6. A quantificação da mucosa a serosa fluxo (J ms) e 3 [H] -5-HT acumulação no tecido

  1. Recolhe 0,75 mL alíquotas do reservatório seroso (total de 5 ml) para medir a radioactividade num contador de cintilação líquida e para calcular mucosa-a serosa (J ms) taxas de fluxo; sensíveis fluoxetina-flux representa SERT mediada por 3 a absorção de [H] -5-HT.
  2. Para evitar diferenças de pressão hidrostática através da mucosa durante um período de fluxo, recolher amostras do lado da serosa e recolocá-los com volumes iguais de meio de banho.

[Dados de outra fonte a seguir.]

(** The order in which the system lists the images directory does not
    matter: run in two worlds that differ only in the order of that
    listing, each script ends the same way, with the same presentation in
    memory and the same file saved. *)
Theorem listing_order_irrelevant wd names names' :
  w_isdir wd ImagesOnly.IMAGE_DIR = true ->
  Permutation names names' ->
  (prs (fst (ImagesOnly.main (with_listing ImagesOnly.IMAGE_DIR names wd))) =
   prs (fst (ImagesOnly.main (with_listing ImagesOnly.IMAGE_DIR names' wd))) /\
   output (fst (ImagesOnly.main (with_listing ImagesOnly.IMAGE_DIR names wd))) =
   output (fst (ImagesOnly.main (with_listing ImagesOnly.IMAGE_DIR names' wd))) /\
   snd (ImagesOnly.main (with_listing ImagesOnly.IMAGE_DIR names wd)) =
   snd (ImagesOnly.main (with_listing ImagesOnly.IMAGE_DIR names' wd))) /\
  (prs (fst (ImagesAndMusic.main (with_listing ImagesAndMusic.IMAGES_DIR names wd))) =
   prs (fst (ImagesAndMusic.main (with_listing ImagesAndMusic.IMAGES_DIR names' wd))) /\
   output (fst (ImagesAndMusic.main (with_listing ImagesAndMusic.IMAGES_DIR names wd))) =
   output (fst (ImagesAndMusic.main (with_listing ImagesAndMusic.IMAGES_DIR names' wd))) /\
   snd (ImagesAndMusic.main (with_listing ImagesAndMusic.IMAGES_DIR names wd)) =
   snd (ImagesAndMusic.main (with_listing ImagesAndMusic.IMAGES_DIR names' wd))).
Proof.
  intros D P. pose proof (PyStrFacts.sorted_permutation _ _ P) as E.
  split.
  - destruct (Main1.main_run1 (with_listing ImagesOnly.IMAGE_DIR names wd) names
                D eq_refl) as (P1 & O1 & Q1 & _).
    destruct (Main1.main_run1 (with_listing ImagesOnly.IMAGE_DIR names' wd) names'
                D eq_refl) as (P2 & O2 & Q2 & _).
    rewrite P1, P2, O1, O2, Q1, Q2.
    change (Deck1.deck (with_listing ImagesOnly.IMAGE_DIR names wd) names)
      with (Deck1.deck wd names).
    change (Deck1.deck (with_listing ImagesOnly.IMAGE_DIR names' wd) names')
      with (Deck1.deck wd names').
    assert (Dk : Deck1.deck wd names = Deck1.deck wd names').
    { unfold Deck1.deck, Deck1.images_of. rewrite E. reflexivity. }
    rewrite Dk. repeat split; reflexivity.
  - pose proof (Main2.main_run2 (with_listing ImagesAndMusic.IMAGES_DIR names wd)
                  names D eq_refl) as R1.
    pose proof (Main2.main_run2 (with_listing ImagesAndMusic.IMAGES_DIR names' wd)
                  names' D eq_refl) as R2.
    cbv zeta in R1, R2.
    change (Deck2.music_file (with_listing ImagesAndMusic.IMAGES_DIR names wd))
      with (Deck2.music_file wd) in R1.
    change (Deck2.music_file (with_listing ImagesAndMusic.IMAGES_DIR names' wd))
      with (Deck2.music_file wd) in R2.
    change (Deck2.deck (with_listing ImagesAndMusic.IMAGES_DIR names wd) names)
      with (Deck2.deck wd names) in R1.
    change (Deck2.deck (with_listing ImagesAndMusic.IMAGES_DIR names' wd) names')
      with (Deck2.deck wd names') in R2.
    change (Deck2.processed (with_listing ImagesAndMusic.IMAGES_DIR names wd) names)
      with (Deck2.processed wd names) in R1.
    change (Deck2.processed (with_listing ImagesAndMusic.IMAGES_DIR names' wd) names')
      with (Deck2.processed wd names') in R2.
    assert (Dk : Deck2.deck wd names = Deck2.deck wd names')
      by (unfold Deck2.deck; rewrite E; reflexivity).
    assert (Pk : Deck2.processed wd names = Deck2.processed wd names')
      by (unfold Deck2.processed; rewrite E; reflexivity).
    rewrite Dk, Pk in R1.
    destruct (Deck2.music_file wd) as [e|mf].
    + destruct R1 as (P1 & O1 & Q1). destruct R2 as (P2 & O2 & Q2).
      rewrite P1, P2, O1, O2, Q1, Q2. repeat split; reflexivity.
    + destruct R1 as (P1 & O1 & Q1 & _). destruct R2 as (P2 & O2 & Q2 & _).
      rewrite P1, P2, O1, O2, Q1, Q2. repeat split; reflexivity.
Qed.
Lemma lookup_option_Some {A} (to_string : A -> string) (options : list A)
      (s : string) (a : A) :
  Zod.lookup_option to_string options s = Some a ->
  to_string a = s /\ In a options.
Proof.
  induction options as [|o r IH]; simpl; [discriminate|].
  destruct (String.eqb_spec (to_string o) s) as [E|_].
  - intros H. injection H as <-. split; [exact E | now left].
  - intros H. destruct (IH H). split; [assumption | now right].
Qed.

Lemma ActionType_enum (s : string) (t : ActionType.t) :
  Zod.lookup_option ActionType.to_string ActionType.options s = Some t <->
  ActionType.to_string t = s.
Proof.
  split.
  - intros H. apply (lookup_option_Some _ _ _ _ H).
  - intros <-. destruct t; reflexivity.
Qed.

Lemma Requirement_enum (s : string) (r : Requirement.t) :
  Zod.lookup_option Requirement.to_string Requirement.options s = Some r <->
  Requirement.to_string r = s.
Proof.
  split.
  - intros H. apply (lookup_option_Some _ _ _ _ H).
  - intros <-. destruct r; reflexivity.
Qed.

Lemma required_string_iff (key : string) (props : list (string * json)) (x : string) :
  Zod.required key Zod.string props = Some x <->
  Zod.get key props = Some (JString x).
Proof.
  unfold Zod.required, Zod.string.
  destruct (Zod.get key props) as [[| | |y| |]|];
    try (split; discriminate).
  split; intros H; injection H as <-; reflexivity.
Qed.

Lemma optional_string_iff (key : string) (props : list (string * json))
      (x : option string) :
  Zod.optional key Zod.string props = Some x <->
  Zod.get key props = option_map JString x.
Proof.
  unfold Zod.optional, Zod.string.
  destruct (Zod.get key props) as [[| | |y| |]|], x as [x|]; simpl;
    try (split; discriminate); try (split; reflexivity).
  split; intros H; injection H as <-; reflexivity.
Qed.

Lemma required_type_iff (props : list (string * json)) (t : ActionType.t) :
  Zod.required "type" (Zod.enum ActionType.to_string ActionType.options) props
  = Some t <->
  Zod.get "type" props = Some (JString (ActionType.to_string t)).
Proof.
  unfold Zod.required, Zod.enum.
  destruct (Zod.get "type" props) as [[| | |y| |]|];
    try (split; discriminate).
  rewrite ActionType_enum. split.
  - intros <-. reflexivity.
  - intros H. injection H as <-. reflexivity.
Qed.

Lemma optional_requirement_iff (props : list (string * json))
      (q : option Requirement.t) :
  Zod.optional "requirement"
    (Zod.enum Requirement.to_string Requirement.options) props = Some q <->
  Zod.get "requirement" props
  = option_map (fun r => JString (Requirement.to_string r)) q.
Proof.
  unfold Zod.optional, Zod.enum.
  destruct (Zod.get "requirement" props) as [[| | |y| |]|], q as [q|];
    cbn [option_map];
    try (split; discriminate); try (split; reflexivity).
  - destruct (Zod.lookup_option Requirement.to_string Requirement.options y)
      as [q'|] eqn:L.
    + apply Requirement_enum in L. subst y. split.
      * intros H. injection H as <-. reflexivity.
      * intros H. injection H as H.
        assert (q = q') by (destruct q, q'; try reflexivity; discriminate H).
        now subst.
    + split; [discriminate|]. intros H. injection H as ->.
      assert (L' := proj2 (Requirement_enum _ q) eq_refl). congruence.
  - destruct (Zod.lookup_option Requirement.to_string Requirement.options y);
      split; discriminate.
Qed.

(** X9.  An action object is accepted exactly when "name" is a string,
    "type" is one of the seven type names, "requirement" is absent or
    one of mandatory, optional, suggested, and "skeleton" is absent or a
    string (null does not count as absent); what is read is then those
    four values.  Nothing but an object is accepted. *)
Theorem ActionSchema_accepts_iff (props : list (string * json)) (a : Action.t) :
  (ActionSchema (JObject props) = Some a <->
   Zod.get "name" props = Some (JString (Action.name a)) /\
   Zod.get "type" props = Some (JString (ActionType.to_string (Action.type a))) /\
   Zod.get "requirement" props
   = option_map (fun r => JString (Requirement.to_string r)) (Action.requirement a) /\
   Zod.get "skeleton" props = option_map JString (Action.skeleton a)) /\
  (forall j, ActionSchema j = Some a -> exists o, j = JObject o).
Proof.
  split.
  - rewrite <- required_string_iff, <- required_type_iff,
      <- optional_requirement_iff, <- optional_string_iff.
    unfold ActionSchema, Zod.object.
    destruct a as [n r t k].
    cbn [Action.name Action.requirement Action.type Action.skeleton].
    destruct (Zod.required "name" Zod.string props) as [n'|];
      [|split; [discriminate | intros [H _]; discriminate H]].
    destruct (Zod.optional "requirement" _ props) as [r'|];
      [|split; [discriminate | intros [_ [_ [H _]]]; discriminate H]].
    destruct (Zod.required "type" _ props) as [t'|];
      [|split; [discriminate | intros [_ [H _]]; discriminate H]].
    destruct (Zod.optional "skeleton" Zod.string props) as [k'|];
      [|split; [discriminate | intros [_ [_ [_ H]]]; discriminate H]].
    split.
    + intros H. injection H as <- <- <- <-. auto.
    + intros [H1 [H2 [H3 H4]]]. congruence.
  - intros j H. destruct j; try discriminate H. eexists. reflexivity.
Qed.

Lemma ActionSchema_accepts_iff_witness :
  ActionSchema
    (JObject [("name", JString "/actions/main/in/Jump");
              ("requirement", JString "mandatory");
              ("type", JString "boolean")])
  = Some {| Action.name := "/actions/main/in/Jump";
            Action.requirement := Some Requirement.mandatory;
            Action.type := ActionType.boolean; Action.skeleton := None |}.
Proof.
  apply (proj1 (ActionSchema_accepts_iff _ _)). repeat split.
Defined.

Lemma mapM_Forall2 {A B} (f : A -> option B) (xs : list A) (ys : list B) :
  Zod.mapM f xs = Some ys <-> Forall2 (fun x y => f x = Some y) xs ys.
Proof.
  revert ys. induction xs as [|x r IH]; intros ys; simpl.
  - split.
    + intros H. injection H as <-. constructor.
    + intros H. inversion H. reflexivity.
  - destruct (f x) as [y|] eqn:E.
    + destruct (Zod.mapM f r) as [ys'|].
      * split.
        -- intros H. injection H as <-. constructor; [exact E | now apply IH].
        -- intros H. inversion H as [|? y' ? ys'' E' H']; subst.
           apply IH in H'. congruence.
      * split; [discriminate|].
        intros H. inversion H as [|? y' ? ys'' E' H']; subst.
        apply IH in H'. discriminate H'.
    + split; [discriminate|].
      intros H. inversion H as [|? y' ? ys'' E' H']; subst. congruence.
Qed.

    NOTA: O cálculo do fluxo corrige para a diluição final da amostra (4,25 ml / 5 ml = 0,85).
  3. Para a quantificação de 3 [H] -5-HT acumulada no tecido, desmontar a mucosa do cursor, lavar uma vez com tampão KRB gelada, e colocá-lo em tubos de cultura de vidro.

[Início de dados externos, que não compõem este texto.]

(** X12. A policy option that is absent or empty gives the empty list,
    which switches the check off; any other string gives a list that is
    not empty, whose entries have no white space at either end. *)
Theorem license_list_entries :
  license_list None = ∅
  ∧ license_list (Some "") = ∅
  ∧ ∀ c s, license_list (Some (String c s)) ≠ ∅
           ∧ set_Forall (λ entry, Str.strip entry = entry)
               (license_list (Some (String c s))).
Proof.
  split; [done|]. split; [done|]. intros c s.
  unfold license_list. rewrite decide_False by done. split.
  - pose proof (split_nonempty ";"%char (String c s)) as Hne.
    destruct (Str.split ";"%char (String c s)) as [|f fs]; [done|].
    rewrite fmap_cons. set_solver.
  - intros entry [f [-> _]]%elem_of_list_to_set%list_elem_of_fmap.
    apply strip_idem.
Qed.

(** ** The summary, further *)

Section Summary.

Lemma Counter_lookup_pos keys k n :
  Counter keys !! k = Some n → 0 < n ∧ k ∈ keys.
Proof.
  revert n. induction keys as [|k' keys IH] using rev_ind; intros n.
  - unfold Counter. simpl. by rewrite lookup_empty.
  - rewrite Counter_snoc. destruct (decide (k' = k)) as [->|Hne].
    + rewrite lookup_insert_eq. intros [= <-]. split; [lia|].
      apply elem_of_app. right. by left.
    + rewrite lookup_insert_ne by done. intros H.
      destruct (IH _ H). split; [done|]. apply elem_of_app. by left.
Qed.

Lemma Counter_lookup_elem keys k : k ∈ keys → is_Some (Counter keys !! k).
Proof.
  induction keys as [|k' keys IH] using rev_ind; [by intros ?%elem_of_nil|].
  rewrite Counter_snoc. intros [H|H%list_elem_of_singleton]%elem_of_app.
  - destruct (decide (k' = k)) as [->|Hne].
    + rewrite lookup_insert_eq. by eexists.
    + rewrite lookup_insert_ne by done. auto.
  - subst. rewrite lookup_insert_eq. by eexists.
Qed.

End Summary.

(** X14. The summary has one entry for each rendering that occurs, and no
    other; every count in it is positive. *)
Theorem summary_keys_and_counts license_sets :
  dom (aggregate license_sets) = list_to_set (license_str <$> license_sets)
  ∧ map_Forall (λ _ count, 0 < count) (aggregate license_sets).
Proof.
  unfold aggregate. split.
  - apply set_eq. intros k. rewrite elem_of_dom, elem_of_list_to_set.
    split.
    + intros [n Hn]. apply Counter_lookup_pos in Hn. tauto.
    + apply Counter_lookup_elem.
  - intros k n Hn. apply Counter_lookup_pos in Hn. tauto.
Qed.

(** X15. The two tables agree: when the loop returns, the counts of the
    summary add up to the number of rows of the license table; when it
    does not, neither table is produced. *)
Theorem summary_total_is_row_count args pkgs :
  match create_licenses_table args pkgs, create_summary_table args pkgs with
  | Some rows, Some counts => total counts = length rows
  | None, None => True
  | _, _ => False
  end.
Proof.
  unfold create_licenses_table, create_summary_table.
  destruct (status (get_packages args pkgs)); [|done..].
  unfold aggregate. by rewrite Counter_total, !length_fmap.
Qed.

(** ** Licenses from classifiers *)

Section Classifier.

Lemma startswith_app s t r :
  Str.startswith s t = true → Str.startswith (s +:+ r) t = true.
Proof.
  revert s. induction t as [|b t IH]; intros s.
  { intros _. apply startswith_empty. }
  destruct s as [|a s]; simpl; [done|]. case_decide; [apply IH|done].
Qed.

Lemma split_skip_unfold sep c s :
  PyStr.split_skip sep 0 (String c s)
  = if Str.startswith (String c s) sep
    then "" :: PyStr.split_skip sep (String.length sep - 1) s
    else match PyStr.split_skip sep 0 s with
         | [] => [String c ""]
         | f :: fs => String c f :: fs
         end.
Proof. reflexivity. Qed.

(** The first field of a split is a prefix of the string. *)
Lemma split_head_prefix sep s :
  ∃ f fs rest, PyStr.split_skip sep 0 s = f :: fs ∧ s = f +:+ rest.
Proof.
  induction s as [|c s (f & fs & rest & Hs & Hr)].
  - by exists "", [], "".
  - rewrite split_skip_unfold.
    destruct (Str.startswith (String c s) sep).
    + exists "", (PyStr.split_skip sep (String.length sep - 1) s),
        (String c s). split; reflexivity.
    + rewrite Hs. exists (String c f), fs, rest. split; [done|].
      change (String c s = String c (f +:+ rest)). by f_equal.
Qed.
(** The test of the handler of [get_stocks_from_url] that hands over to the
    fallback request. *)
Definition mentions_cors (e : exn) : bool :=
  contains (lit "CORS") (exn_str e) || contains (lit "ClientException") (exn_str e).

(** The error, if any, that fetching and parsing the page raises. *)
Definition fetch_error (w : World) (url : str) : option exn :=
  match requests_get w url with
  | inl e => Some e
  | inr response =>
      if (status_code response =? 200)%Z then
        match soup_of response with
        | inl e => Some e
        | inr _ => None
        end
      else None
  end.

(** Whitespace-normalized text: trimming and collapsing change nothing. *)
Definition normalize (s : str) : str := strip (collapse_ws s).

Definition is_normalized (s : str) : bool := bool_decide (normalize s = s).

(** Text whose only whitespace is single spaces: a whitespace character
    must be a space and must not follow another ([prev_ws]). *)
Fixpoint collapsed_from (prev_ws : bool) (s : str) : bool :=
  match s with
  | [] => true
  | c :: s' =>
      if isspace c
      then (c =? space) && negb prev_ws && collapsed_from true s'
      else collapsed_from false s'
  end.

(** Code in [M] that keeps a property of all collected identifiers. *)
Definition keeps (P : str -> Prop) {A} (m : M A) : Prop :=
  forall st, Forall P st -> Forall P (snd (m st)).

(** Code in [M] that keeps [P] of the collected identifiers and returns
    a value with [Q]. *)
Definition sound (P : str -> Prop) {A} (Q : A -> Prop) (m : M A) : Prop :=
  forall st, Forall P st ->
    Forall P (snd (m st))
    /\ match fst (m st) with inr a => Q a | inl _ => True end.

(** ** Example documents and surroundings *)

Module Examples.

(** An element with text and no descendants. *)
Definition leaf (text : str) : Tag := mkTag text (fun _ => inr []).

(** A document in which exactly the query [selector] matches, giving
    elements with the texts [texts]. *)
Definition page (selector : str) (texts : list str) : Tag :=
  mkTag [] (fun s => if decide (s = selector) then inr (List.map leaf texts) else inr []).

(** A document with one answer per listed query. *)
Definition page_of (answers : list (str * list str)) : Tag :=
  mkTag [] (fun s =>
    match List.find (fun '(selector, _) => bool_decide (s = selector)) answers with
    | Some (_, texts) => inr (List.map leaf texts)
    | None => inr []
    end).

Definition example_url : str := lit "https://example.com/screen".
Definition scanx_url : str := lit "https://scanx.trade/stock-screener/nifty-500".
Definition relative_url : str := lit "screens/my-screen".

(** Host names of the example URLs, as [urlparse] gives them. *)
Definition hostname_of (url : str) : exn + option str :=
  if decide (url = example_url) then inr (Some (lit "example.com"))
  else if decide (url = scanx_url) then inr (Some (lit "scanx.trade"))
  else inr None.

(** [str.lower] on ASCII text. *)
Definition ascii_lower (s : str) : str :=
  List.map (fun c => if is_upper c then c + 32 else c) s.

(** Every request is answered 200 with the document [soup]; the clock
    reads [now]. *)
Definition serving (soup : Tag) (now : str) : World :=
  {| requests_get := fun _ => inr (mkResponse 200 (inr soup));
     requests_get_fallback := fun _ => inr (mkResponse 200 (inr soup));
     now_strftime := now |}.

(** Every request times out. *)
Definition offline (now : str) : World :=
  {| requests_get := fun _ => inl (Exception (lit "Read timed out."));
     requests_get_fallback := fun _ => inl (Exception (lit "Read timed out."));
     now_strftime := now |}.

Definition morning : str := lit "2026-01-05 09:30:00".
Definition later : str := lit "2026-01-05 09:35:00".

(** A company name of 56 characters and a cell text of 99. *)
Definition long_name : str :=
  lit "Housing Development Finance Corporation Limited of India".
Definition long_cell : str :=
  lit "Bajaj Holdings & Investments Limited NSE listed holding and "
  ++ lit "investment company of the Bajaj concern".

(** A scanX page whose only table row has the cells [cells]. *)
Definition scanx_table (cells : list str) : Tag :=
  mkTag [] (fun s =>
    if decide (s = lit "table tbody tr")
    then inr [mkTag [] (fun s' =>
                if decide (s' = lit "td") then inr (List.map leaf cells) else inr [])]
    else inr []).

Definition with_store (store : gmap str (gset str)) : Monitor :=
  set_url_stocks (fun _ => store) (init [example_url; scanx_url] 300).

End Examples.

(** ** Further specification-side definitions *)


(** The second pattern of the validator, [^[A-Z]{1,4}\.[A-Z]{1,2}$]. *)
Definition dotted_pattern : regex :=
  [Bol; Rep AZ 1 4; Rep (Char 46) 1 1; Rep AZ 1 2; Eol].

(** What Methods 1 and 2 of the site-special stage take from a trimmed
    text: its collapsed form, if the text has more than 3 characters and
    the collapsed form has a space and at least 5 characters. *)
Definition scanx_name (text : str) : list str :=
  if negb (is_nil text) && (3 <? length text)%nat then
    let clean_name := strip (collapse_ws text) in
    if has_char space clean_name && (5 <=? length clean_name)%nat
    then [clean_name] else []
  else [].

(** What Method 3 takes from a trimmed text. *)
Definition scanx_marked (text : str) : list str :=
  if negb (is_nil text) && (10 <? length text)%nat && (length text <? 100)%nat then
    if has_char space text
       && (contains (lit "NSE") text || contains (lit "BSE") text
           || contains (lit "&") text)
    then
      let clean_name := strip (collapse_ws text) in
      if (5 <=? length clean_name)%nat then [clean_name] else []
    else []
  else [].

  4. Incubar a mucosa em 0,5 mL de KOH a 10% durante a noite a 37 ° C. Medir a radioactividade em 150 ul de aliquotas dos lisados ​​(em triplicado), utilizando um contador de cintilação líquida.
  5. Utilizar-se aliquotas (3-5 ul) dos lisados ​​para medir a concentração de proteína utilizando o método de Bradford.
    NOTA: 10 ml de meio de incubação contendo serotonina radioactivos é usada como um padrão. 5-HT retidos no tecido é expressa em pmol / mg de proteína / min.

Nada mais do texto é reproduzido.